## [TASK GOAL]
Your job is to set down the stretch of entries that opens with the line containing "num_NaN : number;" and closes with the line containing "(** * use-async-task: the". Keep both end lines, copy each exactly, and add nothing.

## [INPUT DATA]
(** C8: on a Chute with at least one service, [get_default_service] returns
    the service stored under ["main"] when there is one, and otherwise the
    service stored under the lexicographically smallest service name. *)
Theorem get_default_service_main_or_least c :
  Chute.services c <> ∅ ->
  (forall s, Chute.services c !! "main" = Some s -> Chute.get_default_service c = Return s) /\
  (Chute.services c !! "main" = None ->
   exists (k : string) (s : Service),
     Chute.services c !! k = Some s /\
     Chute.get_default_service c = Return s /\
     forall k', is_Some (Chute.services c !! k') -> String.leb k k' = true).
Proof.
  intros Hne. unfold Chute.get_default_service, Chute.subscript. split.
  - intros s Hs. rewrite Hs. by rewrite bool_decide_eq_true_2.
  - intros Hmain. rewrite Hmain.
    rewrite bool_decide_eq_false_2 by (by intros [? ?]).
    destruct (Chute.keys (Chute.services c)) as [|x rest] eqn:Hkeys.
    { by apply keys_nil in Hkeys. }
    simpl.
    assert (is_Some (Chute.services c !! py_min_from x rest)) as [s Hs].
    { apply keys_elem. rewrite Hkeys. apply py_min_from_elem. }
    exists (py_min_from x rest), s. rewrite Hs. split; [done|]. split; [done|].
    intros k' Hk'. apply py_min_from_lower. rewrite <- Hkeys. by apply keys_elem.
Qed.

(** C10: on a Chute without services, [get_default_service] raises the
    [ValueError] of [min] on an empty sequence and returns no value. *)
Theorem get_default_service_no_services c :
  Chute.services c = ∅ ->
  Chute.get_default_service c = Raise (ValueError "min() arg is an empty sequence") /\
  forall s, Chute.get_default_service c <> Return s.
Proof.
  intros Hempty.
  assert (Chute.get_default_service c = Raise (ValueError "min() arg is an empty sequence")) as Hr.
  { unfold Chute.get_default_service. rewrite Hempty, lookup_empty.
    rewrite bool_decide_eq_false_2 by (by intros [? ?]).
    by rewrite (proj2 (keys_nil ∅) eq_refl). }
  split; [done|]. intros s. by rewrite Hr.
Qed.

End ChuteProperties.

Example get_default_service_b_a :
  Chute.get_default_service Demo.chute_b_a = Return 2.
Proof. vm_compute. reflexivity. Qed.

Example get_default_service_main_a :
  Chute.get_default_service Demo.chute_main_a = Return 1.
Proof. vm_compute. reflexivity. Qed.

Lemma get_default_service_main_or_least_witness :
  exists (k : string) (s : nat),
    Chute.services Demo.chute_b_a !! k = Some s /\
    Chute.get_default_service Demo.chute_b_a = Return s /\
    forall k', is_Some (Chute.services Demo.chute_b_a !! k') -> String.leb k k' = true.
Proof.
  apply (get_default_service_main_or_least nat unit Demo.chute_b_a).
  - intros H. apply (f_equal (lookup "a")) in H. vm_compute in H. discriminate.
  - vm_compute. reflexivity.
Defined.

Lemma get_default_service_no_services_witness :
  Chute.get_default_service (Demo.chute_with ∅)
    = Raise (ValueError "min() arg is an empty sequence") /\
  forall s, Chute.get_default_service (Demo.chute_with ∅) <> Return s.
Proof.
  apply (get_default_service_no_services nat unit (Demo.chute_with ∅)). reflexivity.
Defined.

(** ** The plan graph *)
Section PlanGraphProperties.
Import PlanGraph.

Variable Owner : Type.
Variable Arg : Type.

Implicit Types pg : PlanGraph Owner Arg.
Implicit Types e : Entry Owner Arg.
Implicit Types l : list (Entry Owner Arg).

Lemma nextTodo_not_skipped (skip : gset OpRef) l e rest :
  nextTodo skip l = (Some e, rest) -> operation e ∉ skip.
Proof.
  funelim (nextTodo skip l); [|discriminate].
  destruct (bool_decide (operation e ∈ skip)) eqn:Hskip.
  - intros Heq. by apply (H _ _ Heq).
  - intros [= <- <-]. by apply bool_decide_eq_false in Hskip.
Qed.

Lemma getNextTodo_some pg e pg' :
  getNextTodo pg = (Some e, pg') ->
  (operation e ∉ skipSet pg) /\
  alreadyRun pg' = (alreadyRun pg ++ [e])%list /\
  skipSet pg' = skipSet pg /\
  length (pending pg') < length (pending pg).
Proof.
  unfold getNextTodo.
  destruct (nextTodo (skipSet pg) (pending pg)) as [[e'|] rest] eqn:Hnext; [|discriminate].
  intros [= <- <-]. simpl.
  split; [by eapply nextTodo_not_skipped|].
  repeat split. by eapply nextTodo_length.
Qed.

Lemma getNextTodo_none pg pg' :
  getNextTodo pg = (None, pg') ->
  alreadyRun pg' = alreadyRun pg /\ skipSet pg' = skipSet pg.
Proof.
  unfold getNextTodo.
  destruct (nextTodo (skipSet pg) (pending pg)) as [[e'|] rest]; [discriminate|].
  by intros [= <-].
Qed.

Lemma addPlans_pending pg st op args :
  pending (addPlans pg st op args)
    = (pending pg ++ [mkEntry st (graph_owner pg) op args])%list.
Proof. done. Qed.

End PlanGraphProperties.
(** ** The execution engine *)
Section EngineProperties.
Import PlanGraph UpdateObject ExecutionPlan.

Variable Owner : Type.
Variable Arg : Type.
Variable World : Type.
Variable call : OpRef -> list Arg -> World -> Outcome * World.

Implicit Types s : State Owner Arg World.
Implicit Types pg : PlanGraph Owner Arg.
Implicit Types e : Entry Owner Arg.

(** The loops unfold as the [while(True)] they embed. *)
Lemma executeLoop_unfold s :
  executeLoop call s =
  match executeBody call s with
  | Continue s' => executeLoop call s'
  | Done r s' => (r, s')
  end.
Proof. funelim (executeLoop call s); [by rewrite Hbody|by rewrite Hdone]. Qed.

Lemma abortLoop_unfold (l : bool * State Owner Arg World) :
  abortLoop call l =
  match abortBody call l with
  | Continue l' => abortLoop call l'
  | Done r s' => (r, s')
  end.
Proof. funelim (abortLoop call l); [by rewrite Hbody|by rewrite Hdone]. Qed.

Lemma executePlans_iterates s s' :
  rtc (iterates call) s s' -> executePlans call s = executePlans call s'.
Proof.
  induction 1 as [|s s1 s2 Hstep _ IH]; [done|].
  rewrite <- IH. unfold executePlans. rewrite (executeLoop_unfold s).
  unfold iterates in Hstep. by rewrite Hstep.
Qed.

(** What one pass of the execute loop does, case by case. *)
Lemma executeBody_none s pg :
  getNextTodo (plans (update s)) = (None, pg) ->
  executeBody call s = Done (Return false) (mkState (with_plans (update s) pg) (world s)).
Proof. unfold executeBody. by intros ->. Qed.

Lemma executeBody_raised s e pg f w :
  getNextTodo (plans (update s)) = (Some e, pg) ->
  call (operation e) (arguments e) (world s) = (Raised f, w) ->
  executeBody call s =
    Done (Return true)
      (mkState (append_response (with_plans (update s) pg) (response_of f)) w).
Proof. unfold executeBody. by intros -> ->. Qed.

Lemma executeBody_returned s e pg v w :
  getNextTodo (plans (update s)) = (Some e, pg) ->
  call (operation e) (arguments e) (world s) = (Returned v, w) ->
  executeBody call s =
    Continue (mkState (with_plans (update s)
                         (if truthy v then registerSkips pg (as_list v) else pg)) w).
Proof. unfold executeBody. intros -> ->. by destruct (truthy v). Qed.
(** * The sell screen of ln-exchange: [SellTabContentProcess]

    A shallow embedding of
    [src/components/tabs/sell-tab-content/sell.process.tsx].

    The React component is modelled as a state record (one field per
    [useState] cell, the form values of [useForm], the debounced snapshot of
    [useDebounce]) together with the promises that are still pending.  Every
    effect, promise callback and event handler of the component is a function
    on that record; [step] dispatches one event of the browser's single
    threaded event loop to them.  Strings are byte strings (UTF-8). *)

From Stdlib Require Import ZArith List Bool String Ascii Lia DecimalString.
Import ListNotations.
Local Open Scope string_scope.
Local Open Scope list_scope.

(** ** JavaScript values *)

(** The operations the component performs on JavaScript numbers.  The
    component never does arithmetic: it compares ([>]), converts from strings
    ([Number(s)]) and prints inside template literals.  Everything below is
    proved for every implementation of this interface. *)
Class JsNumber : Type := {
  number : Type;
  num_NaN : number;
  num_zero : number;
  num_gt : number -> number -> bool;
  num_toString : number -> string;
  toNumber : string -> number;
  num_gt_NaN_l : forall y, num_gt num_NaN y = false
}.

(** Truthiness of a string: only the empty string is falsy. *)
Definition truthy (s : string) : bool := negb (String.eqb s "").
(** * use-async-task: the keyed state store and the task controller

  A shallow embedding of [packages/use-async-task/src/store.ts] and of
  the two revisions of [packages/use-async-task/src/useAsyncTask.ts].

  Conventions of the embedding.
  - JavaScript numbers that the code uses as integers (timestamps in
    milliseconds, durations, counters) are [Z].
  - [null] and [undefined] are both [None]: the code only ever tests such
    values for truthiness.  A number field is falsy when it is absent or
    [0]; a string is falsy when it is absent or empty.
  - [Date.now()] is an explicit argument [now].
  - A JavaScript [Map] is a [gmap]; a [Set] of listeners is a list without
    duplicates kept in insertion order (the order in which a [Set] is
    iterated).
  - A listener is a value of a type with decidable equality (function
    identity); calling it is recorded as a pair (listener, delivered
    state) in the list of calls that every store operation returns. *)

From Stdlib Require Import ZArith Lia.
From stdpp Require Import gmap strings list fin_maps.

Local Open Scope Z_scope.

(* ===================================================================== *)
(** ** types.ts *)
(* ===================================================================== *)

Section Types.
Context {T E : Type}.

(** [AsyncState<T, TError>] *)
Record AsyncState := mkAsyncState {
  data : option T;
  loading : bool;
  error : option E;
  retryCount : Z;
  lastUpdated : option Z;
}.

(** [TaskState<T, TError>]: [AsyncState] extended with [requestId]. *)
Record TaskState := mkTaskState {
  ts_data : option T;
  ts_loading : bool;
  ts_error : option E;
  ts_retryCount : Z;
  ts_lastUpdated : option Z;
  requestId : Z;
}.

(** [Partial<AsyncState>]: every key may be missing. *)
Record PartialAsync := mkPartialAsync {
  p_data : option (option T);
  p_loading : option bool;
  p_error : option (option E);
  p_retryCount : option Z;
  p_lastUpdated : option (option Z);
}.

(** [Partial<TaskState>] *)
Record PartialTask := mkPartialTask {
  pt_async : PartialAsync;
  pt_requestId : option Z;
}.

## [FINISHED TASK]
  num_NaN : number;
  num_zero : number;
  num_gt : number -> number -> bool;
  num_toString : number -> string;
  toNumber : string -> number;
  num_gt_NaN_l : forall y, num_gt num_NaN y = false
}.

(** Truthiness of a string: only the empty string is falsy. *)
Definition truthy (s : string) : bool := negb (String.eqb s "").
(** * use-async-task: the keyed state store and the task controller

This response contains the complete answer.